Collected data entries
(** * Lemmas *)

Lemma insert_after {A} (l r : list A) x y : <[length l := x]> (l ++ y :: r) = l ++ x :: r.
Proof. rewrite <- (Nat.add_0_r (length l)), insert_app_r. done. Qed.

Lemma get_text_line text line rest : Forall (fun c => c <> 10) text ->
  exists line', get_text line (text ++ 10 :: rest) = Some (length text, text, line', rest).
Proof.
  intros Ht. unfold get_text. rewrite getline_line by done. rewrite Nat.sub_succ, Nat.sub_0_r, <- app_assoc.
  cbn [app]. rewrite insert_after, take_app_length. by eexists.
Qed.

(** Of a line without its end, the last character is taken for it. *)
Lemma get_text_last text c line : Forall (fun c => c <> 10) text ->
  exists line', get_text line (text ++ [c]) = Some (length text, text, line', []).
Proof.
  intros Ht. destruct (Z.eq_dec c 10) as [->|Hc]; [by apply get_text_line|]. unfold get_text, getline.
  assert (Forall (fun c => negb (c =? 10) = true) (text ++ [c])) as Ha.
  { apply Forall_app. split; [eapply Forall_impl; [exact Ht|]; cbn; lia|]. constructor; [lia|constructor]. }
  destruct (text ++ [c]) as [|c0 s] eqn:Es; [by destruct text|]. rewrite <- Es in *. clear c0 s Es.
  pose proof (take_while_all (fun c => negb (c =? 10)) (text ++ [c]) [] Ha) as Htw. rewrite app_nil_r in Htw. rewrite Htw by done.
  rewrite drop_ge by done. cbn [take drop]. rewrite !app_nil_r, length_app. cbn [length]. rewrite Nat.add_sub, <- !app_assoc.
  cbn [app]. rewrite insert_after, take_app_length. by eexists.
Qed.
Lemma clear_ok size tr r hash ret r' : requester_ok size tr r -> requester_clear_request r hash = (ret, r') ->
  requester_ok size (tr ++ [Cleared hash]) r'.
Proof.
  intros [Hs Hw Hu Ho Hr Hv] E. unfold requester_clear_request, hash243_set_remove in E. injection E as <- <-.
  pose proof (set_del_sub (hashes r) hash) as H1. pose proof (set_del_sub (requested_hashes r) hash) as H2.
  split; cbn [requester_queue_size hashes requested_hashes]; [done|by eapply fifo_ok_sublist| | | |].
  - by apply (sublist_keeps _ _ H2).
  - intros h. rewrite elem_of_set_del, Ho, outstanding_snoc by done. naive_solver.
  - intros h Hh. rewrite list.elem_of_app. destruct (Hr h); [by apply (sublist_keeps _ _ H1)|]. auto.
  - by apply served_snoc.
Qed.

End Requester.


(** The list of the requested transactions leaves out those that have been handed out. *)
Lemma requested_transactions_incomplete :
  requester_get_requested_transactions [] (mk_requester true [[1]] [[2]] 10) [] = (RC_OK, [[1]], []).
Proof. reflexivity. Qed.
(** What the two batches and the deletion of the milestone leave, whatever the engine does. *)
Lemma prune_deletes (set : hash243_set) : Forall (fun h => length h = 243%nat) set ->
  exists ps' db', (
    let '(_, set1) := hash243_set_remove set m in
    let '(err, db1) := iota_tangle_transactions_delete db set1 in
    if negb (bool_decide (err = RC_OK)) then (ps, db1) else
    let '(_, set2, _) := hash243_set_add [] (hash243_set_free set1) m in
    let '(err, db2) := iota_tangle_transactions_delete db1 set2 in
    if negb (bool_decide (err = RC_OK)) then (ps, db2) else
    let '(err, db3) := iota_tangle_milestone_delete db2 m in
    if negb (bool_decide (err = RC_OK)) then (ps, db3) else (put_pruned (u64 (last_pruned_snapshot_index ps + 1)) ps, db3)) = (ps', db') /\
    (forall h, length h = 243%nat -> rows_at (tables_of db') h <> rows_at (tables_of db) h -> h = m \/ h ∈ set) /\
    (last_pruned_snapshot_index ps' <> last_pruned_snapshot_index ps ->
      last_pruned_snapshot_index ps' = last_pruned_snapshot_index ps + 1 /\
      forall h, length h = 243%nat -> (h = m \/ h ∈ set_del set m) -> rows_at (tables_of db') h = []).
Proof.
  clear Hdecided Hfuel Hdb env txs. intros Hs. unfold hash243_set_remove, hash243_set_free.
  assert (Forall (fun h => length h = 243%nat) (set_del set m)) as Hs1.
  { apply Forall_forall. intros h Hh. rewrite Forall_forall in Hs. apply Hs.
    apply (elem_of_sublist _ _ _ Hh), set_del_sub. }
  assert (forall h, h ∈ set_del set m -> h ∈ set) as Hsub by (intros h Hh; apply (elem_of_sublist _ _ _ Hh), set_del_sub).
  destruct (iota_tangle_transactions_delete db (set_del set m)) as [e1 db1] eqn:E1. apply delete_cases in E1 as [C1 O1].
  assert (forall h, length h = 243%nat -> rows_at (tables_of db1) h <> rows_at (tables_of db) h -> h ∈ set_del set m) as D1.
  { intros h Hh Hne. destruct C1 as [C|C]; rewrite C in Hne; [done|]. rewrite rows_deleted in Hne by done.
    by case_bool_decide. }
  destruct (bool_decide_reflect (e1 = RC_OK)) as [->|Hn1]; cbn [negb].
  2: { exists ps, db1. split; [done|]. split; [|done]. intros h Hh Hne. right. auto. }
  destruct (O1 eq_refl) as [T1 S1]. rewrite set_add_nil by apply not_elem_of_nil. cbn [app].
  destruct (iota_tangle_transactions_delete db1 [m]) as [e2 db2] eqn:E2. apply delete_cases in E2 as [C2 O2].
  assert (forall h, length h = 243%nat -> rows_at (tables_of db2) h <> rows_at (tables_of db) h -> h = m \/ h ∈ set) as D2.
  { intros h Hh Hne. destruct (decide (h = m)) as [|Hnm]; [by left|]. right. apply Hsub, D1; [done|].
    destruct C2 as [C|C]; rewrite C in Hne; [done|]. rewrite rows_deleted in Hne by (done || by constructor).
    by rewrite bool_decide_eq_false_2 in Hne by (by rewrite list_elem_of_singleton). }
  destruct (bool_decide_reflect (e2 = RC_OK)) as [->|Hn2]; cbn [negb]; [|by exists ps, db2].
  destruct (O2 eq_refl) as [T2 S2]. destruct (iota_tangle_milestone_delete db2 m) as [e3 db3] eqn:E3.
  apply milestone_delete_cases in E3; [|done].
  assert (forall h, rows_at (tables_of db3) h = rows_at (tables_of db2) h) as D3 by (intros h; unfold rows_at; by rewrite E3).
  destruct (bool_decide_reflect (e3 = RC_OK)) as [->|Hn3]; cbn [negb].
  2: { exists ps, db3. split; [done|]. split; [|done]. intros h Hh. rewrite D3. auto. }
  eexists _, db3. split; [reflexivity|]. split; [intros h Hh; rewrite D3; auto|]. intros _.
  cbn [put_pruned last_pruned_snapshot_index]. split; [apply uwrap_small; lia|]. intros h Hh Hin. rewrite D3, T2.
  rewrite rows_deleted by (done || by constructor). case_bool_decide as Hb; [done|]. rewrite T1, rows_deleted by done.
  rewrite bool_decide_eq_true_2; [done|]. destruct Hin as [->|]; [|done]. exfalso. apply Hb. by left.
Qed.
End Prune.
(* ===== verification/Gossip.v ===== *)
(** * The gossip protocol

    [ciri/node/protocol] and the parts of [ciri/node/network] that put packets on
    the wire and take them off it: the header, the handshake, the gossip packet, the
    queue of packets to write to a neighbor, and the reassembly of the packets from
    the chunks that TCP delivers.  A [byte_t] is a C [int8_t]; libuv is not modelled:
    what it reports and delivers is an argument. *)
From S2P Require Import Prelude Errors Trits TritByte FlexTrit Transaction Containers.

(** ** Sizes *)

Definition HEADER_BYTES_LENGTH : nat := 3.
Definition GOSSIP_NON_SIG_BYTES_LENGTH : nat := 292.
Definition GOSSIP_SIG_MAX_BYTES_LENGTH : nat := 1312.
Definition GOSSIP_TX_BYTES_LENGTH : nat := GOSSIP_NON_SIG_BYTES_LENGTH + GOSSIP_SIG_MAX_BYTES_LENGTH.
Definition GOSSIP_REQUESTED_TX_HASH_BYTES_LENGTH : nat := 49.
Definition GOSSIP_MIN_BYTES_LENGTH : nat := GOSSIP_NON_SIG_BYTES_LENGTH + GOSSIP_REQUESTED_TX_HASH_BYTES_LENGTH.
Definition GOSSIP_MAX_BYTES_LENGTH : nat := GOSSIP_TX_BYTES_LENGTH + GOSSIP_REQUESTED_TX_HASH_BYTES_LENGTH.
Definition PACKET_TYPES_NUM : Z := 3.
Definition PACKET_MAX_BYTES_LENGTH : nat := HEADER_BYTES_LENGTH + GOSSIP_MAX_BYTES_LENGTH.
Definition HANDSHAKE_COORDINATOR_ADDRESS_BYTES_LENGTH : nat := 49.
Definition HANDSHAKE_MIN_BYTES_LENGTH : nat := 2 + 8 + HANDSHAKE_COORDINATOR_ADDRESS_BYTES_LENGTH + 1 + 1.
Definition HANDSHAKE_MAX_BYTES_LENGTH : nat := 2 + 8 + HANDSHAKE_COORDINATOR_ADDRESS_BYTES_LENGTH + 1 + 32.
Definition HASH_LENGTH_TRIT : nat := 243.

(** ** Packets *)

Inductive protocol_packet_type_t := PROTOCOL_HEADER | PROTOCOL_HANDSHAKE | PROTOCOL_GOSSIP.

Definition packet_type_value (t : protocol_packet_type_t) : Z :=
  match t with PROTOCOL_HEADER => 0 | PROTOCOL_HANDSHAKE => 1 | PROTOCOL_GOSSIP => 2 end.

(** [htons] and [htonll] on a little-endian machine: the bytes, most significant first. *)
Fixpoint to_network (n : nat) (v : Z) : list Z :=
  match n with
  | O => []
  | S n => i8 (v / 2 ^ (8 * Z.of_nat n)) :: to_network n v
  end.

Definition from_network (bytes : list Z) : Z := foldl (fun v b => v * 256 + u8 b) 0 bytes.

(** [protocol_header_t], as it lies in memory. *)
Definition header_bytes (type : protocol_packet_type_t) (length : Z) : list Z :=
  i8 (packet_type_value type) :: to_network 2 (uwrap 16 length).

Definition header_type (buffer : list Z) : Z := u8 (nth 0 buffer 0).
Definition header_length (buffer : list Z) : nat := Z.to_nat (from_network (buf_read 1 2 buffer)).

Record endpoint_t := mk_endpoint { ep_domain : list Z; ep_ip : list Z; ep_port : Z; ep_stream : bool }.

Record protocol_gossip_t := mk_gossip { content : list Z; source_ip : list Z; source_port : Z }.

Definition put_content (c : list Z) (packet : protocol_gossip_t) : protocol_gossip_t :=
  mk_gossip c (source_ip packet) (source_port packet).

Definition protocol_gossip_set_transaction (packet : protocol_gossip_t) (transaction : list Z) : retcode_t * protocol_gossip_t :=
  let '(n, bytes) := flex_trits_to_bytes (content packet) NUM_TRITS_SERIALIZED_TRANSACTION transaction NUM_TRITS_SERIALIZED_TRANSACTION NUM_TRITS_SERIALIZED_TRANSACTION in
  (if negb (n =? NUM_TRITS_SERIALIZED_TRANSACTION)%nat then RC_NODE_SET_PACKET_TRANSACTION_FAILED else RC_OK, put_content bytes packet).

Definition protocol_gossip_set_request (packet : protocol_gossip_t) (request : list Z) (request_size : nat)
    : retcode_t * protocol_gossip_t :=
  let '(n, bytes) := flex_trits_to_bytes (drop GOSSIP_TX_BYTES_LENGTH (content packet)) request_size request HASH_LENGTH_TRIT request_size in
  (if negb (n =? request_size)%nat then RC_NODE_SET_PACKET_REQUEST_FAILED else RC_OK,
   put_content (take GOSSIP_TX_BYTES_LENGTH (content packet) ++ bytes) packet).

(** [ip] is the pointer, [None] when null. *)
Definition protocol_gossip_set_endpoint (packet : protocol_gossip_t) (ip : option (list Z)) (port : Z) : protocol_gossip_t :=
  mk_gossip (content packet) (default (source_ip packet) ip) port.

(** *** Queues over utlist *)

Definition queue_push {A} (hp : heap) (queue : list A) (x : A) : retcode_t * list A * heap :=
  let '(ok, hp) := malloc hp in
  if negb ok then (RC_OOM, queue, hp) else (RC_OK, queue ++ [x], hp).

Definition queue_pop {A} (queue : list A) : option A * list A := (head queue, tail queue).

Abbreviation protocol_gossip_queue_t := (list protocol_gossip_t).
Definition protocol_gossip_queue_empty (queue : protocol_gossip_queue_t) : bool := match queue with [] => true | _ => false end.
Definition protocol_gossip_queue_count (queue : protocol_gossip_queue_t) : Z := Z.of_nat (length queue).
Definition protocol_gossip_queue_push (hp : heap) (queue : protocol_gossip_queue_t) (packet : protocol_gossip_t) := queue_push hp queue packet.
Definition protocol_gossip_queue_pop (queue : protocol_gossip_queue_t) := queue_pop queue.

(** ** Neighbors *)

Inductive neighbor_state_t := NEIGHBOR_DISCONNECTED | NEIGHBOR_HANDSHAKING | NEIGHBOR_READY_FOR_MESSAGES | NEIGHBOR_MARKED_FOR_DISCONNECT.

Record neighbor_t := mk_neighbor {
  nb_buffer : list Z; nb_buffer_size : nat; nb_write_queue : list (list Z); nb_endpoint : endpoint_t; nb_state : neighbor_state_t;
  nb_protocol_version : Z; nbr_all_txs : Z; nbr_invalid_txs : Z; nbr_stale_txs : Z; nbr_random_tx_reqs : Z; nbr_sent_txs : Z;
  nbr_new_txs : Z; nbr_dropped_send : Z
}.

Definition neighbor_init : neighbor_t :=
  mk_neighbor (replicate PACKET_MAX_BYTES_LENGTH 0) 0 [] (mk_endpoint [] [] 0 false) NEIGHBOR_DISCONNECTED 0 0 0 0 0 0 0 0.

■ Work instructions: Extract from the records above the lines from the one containing "Definition GOSSIP_NON_SIG_BYTES_LENGTH : nat" to the one containing "Definition HANDSHAKE_COORDINATOR_ADDRESS_BYTES_LENGTH : nat", both lines included, exactly as they appear and with nothing else.

■ Reply to the exercise:
Definition GOSSIP_NON_SIG_BYTES_LENGTH : nat := 292.
Definition GOSSIP_SIG_MAX_BYTES_LENGTH : nat := 1312.
Definition GOSSIP_TX_BYTES_LENGTH : nat := GOSSIP_NON_SIG_BYTES_LENGTH + GOSSIP_SIG_MAX_BYTES_LENGTH.
Definition GOSSIP_REQUESTED_TX_HASH_BYTES_LENGTH : nat := 49.
Definition GOSSIP_MIN_BYTES_LENGTH : nat := GOSSIP_NON_SIG_BYTES_LENGTH + GOSSIP_REQUESTED_TX_HASH_BYTES_LENGTH.
Definition GOSSIP_MAX_BYTES_LENGTH : nat := GOSSIP_TX_BYTES_LENGTH + GOSSIP_REQUESTED_TX_HASH_BYTES_LENGTH.
Definition PACKET_TYPES_NUM : Z := 3.
Definition PACKET_MAX_BYTES_LENGTH : nat := HEADER_BYTES_LENGTH + GOSSIP_MAX_BYTES_LENGTH.
Definition HANDSHAKE_COORDINATOR_ADDRESS_BYTES_LENGTH : nat := 49.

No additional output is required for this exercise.